**Collection entries**
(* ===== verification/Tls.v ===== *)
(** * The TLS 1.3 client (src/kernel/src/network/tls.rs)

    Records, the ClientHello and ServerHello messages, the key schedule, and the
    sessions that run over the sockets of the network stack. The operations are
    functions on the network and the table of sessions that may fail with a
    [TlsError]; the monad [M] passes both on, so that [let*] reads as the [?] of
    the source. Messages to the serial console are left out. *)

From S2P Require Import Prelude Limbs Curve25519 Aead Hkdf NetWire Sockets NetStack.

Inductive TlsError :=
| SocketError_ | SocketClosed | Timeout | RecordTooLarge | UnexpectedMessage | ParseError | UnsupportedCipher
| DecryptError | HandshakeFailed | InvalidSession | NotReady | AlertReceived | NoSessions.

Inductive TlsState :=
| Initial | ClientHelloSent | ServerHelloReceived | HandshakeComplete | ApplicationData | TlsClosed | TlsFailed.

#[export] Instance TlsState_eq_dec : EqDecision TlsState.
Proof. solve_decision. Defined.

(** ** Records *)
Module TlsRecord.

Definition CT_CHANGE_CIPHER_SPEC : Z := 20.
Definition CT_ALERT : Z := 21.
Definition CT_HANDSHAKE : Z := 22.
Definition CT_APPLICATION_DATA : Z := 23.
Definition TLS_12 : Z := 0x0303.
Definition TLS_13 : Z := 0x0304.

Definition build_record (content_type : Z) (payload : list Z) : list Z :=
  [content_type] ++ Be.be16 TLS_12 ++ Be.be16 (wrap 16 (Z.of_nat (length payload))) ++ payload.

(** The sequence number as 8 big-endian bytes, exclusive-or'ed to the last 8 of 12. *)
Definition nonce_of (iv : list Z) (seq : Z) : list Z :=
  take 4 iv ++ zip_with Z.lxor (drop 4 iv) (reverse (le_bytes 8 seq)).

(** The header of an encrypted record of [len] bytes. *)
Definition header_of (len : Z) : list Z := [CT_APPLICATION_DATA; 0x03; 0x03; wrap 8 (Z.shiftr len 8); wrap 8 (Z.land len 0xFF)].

**WORK ITEM**
Quote, with nothing altered, all lines from the start of the entries to the line that carries "From S2P Require", inclusive.

**SOLUTION BELOW**
(* ===== verification/Tls.v ===== *)
(** * The TLS 1.3 client (src/kernel/src/network/tls.rs)

    Records, the ClientHello and ServerHello messages, the key schedule, and the
    sessions that run over the sockets of the network stack. The operations are
    functions on the network and the table of sessions that may fail with a
    [TlsError]; the monad [M] passes both on, so that [let*] reads as the [?] of
    the source. Messages to the serial console are left out. *)

From S2P Require Import Prelude Limbs Curve25519 Aead Hkdf NetWire Sockets NetStack.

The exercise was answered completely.